Boeing will have to inspect all 90 Dreamliners in its inventory before they can be delivered, and it expects it will take two weeks to repair each plane, the company added.

Boeing said it discovered last week that the fitting included wedging — a material that fills gaps between surfaces on an aircraft — that was incorrectly sized and did not meet specifications. On Friday, it stopped issuing tickets for the 787s suspected of having the non-delivery, the company said.

The problem does not immediately affect 787s in service, Boeing said, but the company could not say how far back the problem goes or whether Dreamliners currently operated by airlines will need a fix.

Boeing, which announced last week that it had increased 787 production from three to four jets per month, said 787 production had not halted due to the problem.

“We have notified the FAA and our customers and are keeping them informed of our progress,” Boeing said in a statement, referring to the US Federal Aviation Administration.

While the redesign “will affect the 787’s near-term delivery schedule,” the company believes it can still deliver 70 to 80 Dreamliners this year, Boeing said.

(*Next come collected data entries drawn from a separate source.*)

(* ===== verification/Sampler.v ===== *)
(** * The random object sampler ([create_random_object_list])

    [create_random_object_list] draws the objects of a bag. For every
    label [i] from [start_label = bb_label + 1] to [end_label - 1] it draws
    a material, a shape letter and the shape's float parameters. It may
    make the object a liquid container, whose liquid takes the next label
    from [self.lqd_count] (starting at [end_label]). It draws a spawn pose
    at the top of the bag and builds the [Object2D]. Then two adjustments
    may replace the object: a cap on the number of target materials, and a
    budget of metal pixels. A last loop adds target objects until there
    are [num_range[0]] of them.

    Randomness is an interface: the class [Rng] gives numpy's global
    generator (one stream behind [np.random] and [random], which
    [from numpy import *] binds to [numpy.random]), and [RngLaws] states
    what the sampler relies on. [rand()] lies in [0, 1), and a weighted
    [choice] returns an index with a positive weight. The theorems hold
    for every generator with these laws. [rdm.shuffle], Python's own
    [random], is a section variable that permutes.

    [Object2D] itself (the rasterizers, on float parameters) and
    [skimage.transform.rescale] are section variables too. The model
    keeps the SL dictionary, the pose and the label that the sampler reads
    and writes. The floats that the code draws are rationals; [int()]
    truncates toward zero and [//] floors. The examples that instantiate
    the theorems run on a fixed generator [fixed_rng], which satisfies the
    laws, and on the configuration [example_conf]. *)

From Stdlib Require Import ZArith Lia QArith Qround.
From stdpp Require Import base list numbers strings.
From S2P Require Import Prelude Result Grid Raster Session.
Open Scope Z_scope.
Open Scope raster_scope.

(** ** The generator *)

Class Rng (G : Type) := {
  rng_rand : G -> Q * G;                 (* [np.random.rand()], [random.random()] *)
  rng_choice : G -> list Q -> nat * G    (* the index of [choice(a, p=weights)] *)
}.

Class RngLaws (G : Type) `{!Rng G} := {
  rand_range : forall g q g', rng_rand g = (q, g') -> (0 <= q /\ q < 1)%Q;
  choice_pos : forall g ws k g', rng_choice g ws = (k, g') ->
    Exists (fun w => 0 < w)%Q ws -> exists w, ws !! k = Some w /\ (0 < w)%Q
}.

(** ** Data *)

(** [c_geom], the float parameters of each shape. [center] (a constant
    [array([0, 0, 0])]) and the custom mask read from disk are left out. *)
Inductive cgeom :=
  | GeomE (axes rot : list Q)
  | GeomB (dim rot : list Q)
  | GeomY (base apex : list Q) (radius : Q)
  | GeomC (base apex : list Q) (radius1 radius2 : Q)
  | GeomS (dim rot : list Q)
  | GeomM (dim rot : list Q) (scale : Q) (src : string).

(** [lqd_param] of the SL dictionary. *)
Record lqd_p := mkLqdP {
  lp_level : Q;
  lp_material : string;
  lp_thickness : Z;
  lp_label : Z
}.

(** The SL dictionary that [slh.create_sim_object] builds. *)
Record sdict := mkSD {
  sd_shape : shape_kind;
  sd_geom : cgeom;
  sd_material : string;
  sd_label : Z;
  sd_lqd : option lqd_p    (* [lqd_flag] and [lqd_param] *)
}.

(** An [Object2D]: its dictionary, pose, data and [label] attribute. The
    label is a rational because the metal adjustment overwrites it with a
    float. *)
Record sobj := mkSObj {
  so_dict : sdict;
  so_pose : list Z;
  so_data : grid;
  so_label : Q
}.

Shares of Boeing, which fell 2.4% immediately after the default announcement, were down 1% on Tuesday afternoon.

The 787’s latest issue mirrors production issues discovered in 2020-21, which included ill-fitting shims that led to very thin gaps between the surfaces of the Dreamliner’s fuselage.

Boeing halted 787 deliveries at several points during that period, resuming them in August after accepting an FAA-approved modification plan for Dreamliners in the company’s inventory.

The company faced another 787 delivery halt in February after Boeing discovered a data analysis error regarding the forward pressure bulkhead that was unrelated to the stalling issue. In March, the FAA said it would allow Boeing to restart 787 deliveries as the US aircraft maker addressed concerns.

The latest 787 production flaw comes as Boeing grapples with a 737 carrier installation issue revealed in April that has slowed deliveries of the revenue-generating family of narrow-body jets, including the MAX 8 model. the most sold.

Boeing CEO Dave Calhoun in April called the problem a “gnarled defect” that was nearly impossible for workers to visibly assess. The company said last month that it had started delivering reworked 737s.